JOE (the movie) goes in some interesting directions; it would be logical to assume that Joe (the character) intends to blackmail Bill, but he assures Bill that he's not interested in that. We the audience probably don't believe him at first any more than Bill does - but in fact, Joe doesn't seem to be interested in that. What Joe is in fact interested in is the bond that he shares with the wealthy and educated Bill - despite their class differences, Bill is every bit as conservative and hateful of the direction society is going in as Joe is. Or so Joe thinks - and so Bill is willing to pretend to be. They visit a hangout of Joe's - then a hangout of Bill's, where Bill talks about how stupid the people he works with are; Bill and Joan come to Joe's for dinner, and Joe shows Bill his extensive gun collection. It's an interesting look at the class differences, and how they are juxtaposed with the growing generational gaps - or at least, that's how the film goes for the first 2/3 or so of it's running time. Boyle is just phenomenal here and it's no surprise that this film boosted his reputation, though he shied away from similar roles afterwards for some pretty good reasons; in the last third of the film, as Joe and Bill try to find Melissa, who has disappeared, the film goes into places that so far had only been apparent in Joe's drunken rant.

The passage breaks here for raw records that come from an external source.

(** C8. When the country filter keeps no row, [clean_data] still returns
    a table, an empty one, and the driver then shows no chart: it prints
    that the cleaned data is empty and ends normally.  The table must
    have the columns the cleaning reads. *)
Theorem empty_filter_skips_charts uploaded st data st1 d location :
  load_data_from_upload uploaded st = (Returned (Some data), st1) →
  heap st1 !! data = Some d →
  columns d !! "location" = Some location →
  Forall (λ b, b = false) (isin countries_of_interest location) →
  (∀ name, name ∈ critical → is_Some (columns d !! name)) →
  (∀ s, heap s !! data = Some d →
     ∃ s' cleaned,
       clean_data data s = (Returned (length (heap s)), s') ∧
       heap s' !! length (heap s) = Some cleaned ∧
       len cleaned = 0 ∧
       (∀ name c, columns cleaned !! name = Some c → col_length c = 0)) ∧
  ∃ st' evs,
    main uploaded st = (Returned (), st') ∧
    stdout st' = stdout st1 ++ evs ∧
    Forall (λ e, is_show e = false) evs ∧
    last evs = Some (Printed (nl +:+ "Cleaned data is empty. No plots can be generated.")).
Proof.
  intros Hload Hd Hl Hnone Hcrit.
  destruct (clean_stages_empty d location Hl Hnone Hcrit)
    as (filtered & sorted & dropped & Hst & Hsorted & Hdropped & Hcols).
  assert (∀ s, heap s !! data = Some d →
            clean_data data s =
              (Returned (length (heap s)),
               {| heap := heap s ++ [fill_frame dropped];
                  stdout := stdout s ++ clean_log 0 |})) as Hclean.
  { intros s Hs. apply clean_data_Returned. exists d, filtered, sorted, dropped.
    split_and!; [done..|]. unfold len. by rewrite Hsorted, Hdropped. }
  split.
  - intros s Hs. eexists _, (fill_frame dropped). split_and!.
    + by apply Hclean.
    + by apply list_lookup_middle.
    + unfold len. simpl. by rewrite Hdropped.
    + intros name c. rewrite lookup_fill_frame. intros (c0 & Hc0 & ->)%fmap_Some.
      rewrite col_length_fill_numeric. by apply (Hcols name).
  - destruct (explore_data_run st1 data d Hd) as (evs & Hexplore & Hevs).
    eexists _, (evs ++ clean_log 0 ++
                [Printed (nl +:+ "Cleaned data is empty. No plots can be generated.")]).
    split_and!.
    + unfold Script.main. unfold mbind, M_bind, bind at 1. rewrite Hload.
      unfold bind at 1. rewrite Hexplore.
      unfold bind at 1. rewrite Hclean by done.
      unfold bind at 1. unfold deref. simpl.
      rewrite list_lookup_middle by done. rewrite empty_fill_frame by done. simpl.
      unfold print, emit. simpl. reflexivity.
    + simpl. by rewrite <-!app_assoc.
    + apply Forall_app. split; [done|]. by repeat constructor.
    + by rewrite !app_assoc, last_snoc.
Qed.

(** ** The vaccination comparison *)

Lemma groupby_idxmax_latest d :
  cleaned_table d →
  ∃ labels ps,
    groupby_idxmax "location" "date" d = inr labels ∧
    Forall2 (λ lab p, index d !! p = Some lab) labels ps ∧
    Forall2 (latest_of d) (group_keys (column_cells d "location")) ps.
Proof.
  intros (Hwf & (c & Hc & Hall) & (l & Hl) & Hcrit & _ & _).
  destruct (Hcrit "date") as (c' & Hc' & Hna); [unfold critical; set_solver|].
  assert (c' = Datetime64 l) as -> by congruence.
  pose proof (wf_column_cells _ _ _ Hwf Hc) as Hlenc.
  pose proof (wf_column_cells _ _ _ Hwf Hl) as Hlenl.
  unfold groupby_idxmax, getitem. rewrite Hc, Hl. simpl.
  unfold latest_of. rewrite (column_cells_lookup _ _ _ Hc), (column_cells_lookup _ _ _ Hl)
    in *.
  set (locs := cells c) in *. set (dates := cells (Datetime64 l)) in *.
  change (CDatetime <$> l) with dates.
  apply mapM_inr_positions. intros g [Hg _]%elem_of_group_keys.
  set (rows := group_rows locs (index d) dates g).
  assert (∀ q j w, locs !! q = Some g → index d !! q = Some j → dates !! q = Some w →
            (j, w) ∈ rows) as Hin.
  { intros q j w Hq Hj Hw. apply elem_of_select. exists q. split.
    - rewrite list_lookup_fmap, Hq. simpl. by rewrite bool_decide_eq_true_2.
    - rewrite lookup_zip_with, Hj. simpl. by rewrite Hw. }
  destruct (idxmax_spec rows) as (i & v & Hmax & Hiv & Hle).
  - apply Forall_forall. intros [j w] (q & _ & Hq)%elem_of_select.
    apply lookup_zip_with_Some in Hq as (? & ? & [= <- <-] & _ & Hw).
    rewrite Forall_forall in Hna. apply Hna. by eapply list_elem_of_lookup_2.
  - apply list_elem_of_lookup in Hg as [q Hq].
    pose proof (lookup_lt_Some _ _ _ Hq) as Hlt.
    destruct (lookup_lt_is_Some_2 (index d) q) as [j Hj]; [unfold len in *; lia|].
    destruct (lookup_lt_is_Some_2 dates q) as [w Hw]; [lia|].
    intros Hnil. pose proof (Hin q j w Hq Hj Hw) as Hqin. rewrite Hnil in Hqin.
    by apply elem_of_nil in Hqin.
  - apply elem_of_select in Hiv as (p & Hp & Hzip).
    apply lookup_zip_with_Some in Hzip as (? & ? & [= <- <-] & Hi & Hv).
    rewrite list_lookup_fmap in Hp. apply fmap_Some in Hp as (g' & Hg' & Hb).
    symmetry in Hb. apply bool_decide_eq_true in Hb as ->.
    exists i, p. rewrite Hmax. split_and!; [done..|].
    exists v. split; [done|]. intros q w Hq Hw.
    pose proof (lookup_lt_Some _ _ _ Hq) as Hlt.
    destruct (lookup_lt_is_Some_2 (index d) q) as [j Hj]; [unfold len in *; lia|].
    by apply (Hle (j, w)), (Hin q).
Qed.

Lemma Forall2_omap_lookup {A : Type} (l : list A) (xs : list A) (ps : list nat) :
  Forall2 (λ x p, l !! p = Some x) xs ps → omap (l !!.) ps = xs.
Proof. induction 1 as [|x p xs ps Hp _ IH]; csimpl; [done|]. by rewrite Hp, IH. Qed.

(** C7. On a cleaned table with distinct row labels
    [compare_vaccinated_population] takes one row per location, a row
    with the location's greatest date, in ascending order of location;
    it drops the rows without a vaccination percentage and shows one bar
    per row left, or prints that there is nothing to compare when no row
    is left.  It does not raise. *)
Theorem compare_vaccinated_population_latest st df d :
  heap st !! df = Some d →
  cleaned_table d → NoDup (index d) → index d ≠ [] →
  is_Some (columns d !! "people_vaccinated_per_hundred") →
  ∃ ps,
    Forall (λ p, p < len d) ps ∧
    omap (column_cells d "location" !!.) ps = group_keys (column_cells d "location") ∧
    NoDup (omap (column_cells d "location" !!.) ps) ∧
    (∀ g, g ∈ column_cells d "location" → g ∈ omap (column_cells d "location" !!.) ps) ∧
    (∀ p, p ∈ ps → ∃ g, latest_of d g p) ∧
    let kept := filter (λ p, has_value d "people_vaccinated_per_hundred" p = true) ps in
    compare_vaccinated_population df st =
      (Returned (),
       {| heap := heap st;
          stdout := stdout st ++
            [Printed (nl +:+ "--- Comparing Vaccinated Population (%) ---");
             if decide (kept = [])
             then Printed "No vaccination data available for comparison after cleaning."
             else Shown (vaccination_figure (rows_at kept d))] |}).
Proof.
  intros Hd Hct Hnd _ [pv Hpv].
  destruct (groupby_idxmax_latest d Hct) as (labels & ps & Hlabels & Hidx & Hlatest).
  pose proof Hct as (Hwf & (c & Hc & Hall) & _).
  assert (Forall (λ p, p < len d) ps) as Hps.
  { apply Forall_forall. intros p Hp.
    apply list_elem_of_lookup in Hp as [i Hi].
    destruct (Forall2_lookup_r _ _ _ _ _ Hidx Hi) as (lab & _ & Hlab).
    by apply lookup_lt_Some in Hlab. }
  assert (omap (column_cells d "location" !!.) ps = group_keys (column_cells d "location"))
    as Hkeys.
  { apply Forall2_omap_lookup. eapply Forall2_impl; [done|]. by intros g p [? _]. }
  exists ps. split_and!; [done|done| | | |].
  - rewrite Hkeys. apply NoDup_group_keys.
  - intros g Hg. rewrite Hkeys. apply elem_of_group_keys. split; [done|].
    apply allowed_present. rewrite (column_cells_lookup _ _ _ Hc) in Hg.
    rewrite Forall_forall in Hall. by apply Hall.
  - intros p Hp. apply list_elem_of_lookup in Hp as [i Hi].
    destruct (Forall2_lookup_r _ _ _ _ _ Hlatest Hi) as (g & _ & Hg). eauto.
  - intros kept. unfold compare_vaccinated_population. run. rewrite Hd, Hlabels. simpl.
    rewrite (loc_rows_at labels ps d) by done.
    unfold dropna, notna_all, getitem.
    assert (columns (rows_at ps d) !! "people_vaccinated_per_hundred"
            = Some (col_apply (λ _ l, omap (l !!.) ps) pv)) as ->.
    { simpl. by rewrite lookup_fmap, Hpv. }
    simpl.
    rewrite (notna_rows_at ps d "people_vaccinated_per_hundred" pv) by
      (by rewrite ?(wf_lookup _ _ _ Hwf Hpv)).
    rewrite zip_with_andb_true.
    2:{ rewrite length_fmap, length_omap_lookup; [done|].
        eapply Forall_impl; [done|]. intros p Hp. by apply lookup_lt_is_Some. }
    rewrite boolean_index_rows_at, select_fmap_filter by done. fold kept.
    assert (Forall (λ p, p < len d) kept) as Hkept.
    { apply Forall_forall. intros p [_ Hp]%list_elem_of_filter.
      rewrite Forall_forall in Hps. by apply Hps. }
    unfold empty, barplot, show, resolve. simpl.
    rewrite (bool_decide_eq_false_2 (_ = ∅)).
    2:{ intros Hemp. apply (f_equal (.!! "people_vaccinated_per_hundred")) in Hemp.
        by rewrite lookup_fmap, Hpv, lookup_empty in Hemp. }
    rewrite orb_false_r.
    destruct (decide (kept = [])) as [Hk|Hk].
    + rewrite Hk. simpl. by rewrite <-app_assoc.
    + rewrite bool_decide_eq_false_2.
      2:{ intros Hnil. apply (f_equal length) in Hnil.
          rewrite length_omap_lookup in Hnil.
          - by destruct kept.
          - eapply Forall_impl; [done|]. intros p Hp. by apply lookup_lt_is_Some. }
      simpl. run. rewrite !lookup_fmap, Hc, Hpv. simpl. by rewrite <-app_assoc.
Qed.

End Verification.

(** * The properties on the sample tables *)

Ltac evaluate := vm_compute; reflexivity.

Lemma clean_data_critical_present_witness :
  let d := Sample.four_countries in
  ∃ filtered sorted mask cleaned,
    clean_stages Sample.strptime Sample.datetime_of_float d filtered sorted
      (boolean_index mask sorted) ∧
    heap (Sample.cleaned d) !! 1 = Some cleaned ∧
    (∀ name, name ∈ critical →
       ∃ c, columns cleaned !! name = Some c ∧
            Forall (λ x, cell_isna x = false) (cells c)) ∧
    length mask = len sorted ∧
    (∀ i, mask !! i = Some true ↔
          i < len sorted ∧
          ∀ name, name ∈ critical →
            ∃ x, column_cells sorted name !! i = Some x ∧ cell_isna x = false) ∧
    index cleaned = select mask (index sorted) ∧
    stdout (Sample.cleaned d) = stdout (Sample.holding d) ++
      clean_log (Z.of_nat (length (filter (λ b, b = false) mask))).
Proof.
  apply (clean_data_critical_present Sample.strptime Sample.datetime_of_float
           (Sample.holding Sample.four_countries) 0 Sample.four_countries).
  - reflexivity.
  - apply (bool_decide_unpack _). evaluate.
  - evaluate.
Defined.

Lemma clean_data_idempotent_witness :
  let d := Sample.four_countries in
  ∃ cleaned r2 st2,
    heap (Sample.cleaned d) !! 1 = Some cleaned ∧
    clean_data Sample.strptime Sample.datetime_of_float 1 (Sample.cleaned d)
      = (Returned r2, st2) ∧
    heap st2 !! r2 = Some cleaned ∧
    stdout st2 = stdout (Sample.cleaned d) ++ clean_log 0.
Proof.
  apply (clean_data_idempotent Sample.strptime Sample.datetime_of_float
           (Sample.holding Sample.four_countries) 0 Sample.four_countries).
  - reflexivity.
  - apply (bool_decide_unpack _). evaluate.
  - evaluate.
Defined.

Lemma clean_data_gap_fill_witness :
  ∃ d filtered sorted dropped cleaned,
    heap (Sample.holding Sample.four_countries) !! 0 = Some d ∧
    clean_stages Sample.strptime Sample.datetime_of_float d filtered sorted dropped ∧
    heap (Sample.cleaned Sample.four_countries) !! 1 = Some cleaned ∧
    index cleaned = index dropped ∧
    ∀ name c, columns dropped !! name = Some c →
      match c with
      | Float64 l =>
          columns cleaned !! name = Some (Float64 (bfill (ffill l))) ∧
          ((Exists present l ∧ Forall present (bfill (ffill l))) ∨
           (Forall (λ x, is_nan x = true) l ∧ bfill (ffill l) = l))
      | _ => columns cleaned !! name = Some c
      end.
Proof.
  apply (clean_data_gap_fill Sample.strptime Sample.datetime_of_float
           (Sample.holding Sample.four_countries) 0 1).
  evaluate.
Defined.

The hippie scene isn't particularly well portrayed here and seems awfully stereotypical - everybody's all stoned and peace-love all the time - and the very young Sarandon and some of the other young actors aren't really that convincing; but the relationship between Bill and Joe is a fascinating and fairly well-drawn one, and the ending - even if it gets pretty darned silly, as the two Angry White Men confront the hippies and let all their prejudices out in spectacular fashion - retains a visceral power even if most viewers (I suspect) have the same "oh come on" reaction to the last few minutes that I did. I guess it works if one thinks of it in allegorical terms - but the film on the whole is too deliberately and brutally realistic for that option to seem intended. Norman Wexler's screenplay got an Oscar nomination; I'm not sure that was deserved though Peter Boyle definitely deserved some recognition here. Bobby Scott's music is pretty nice, and director/cinematographer John G. Avildsen's visuals of the various sides of wealthy and seedy Manhattan, and working-class Brooklyn are understated but very compelling.
All in all this is a must-see for anyone interested in where America was at in '69 I think. I'm not sure yet that I can say that it's a great film, but it was definitely a powerful and compelling experience.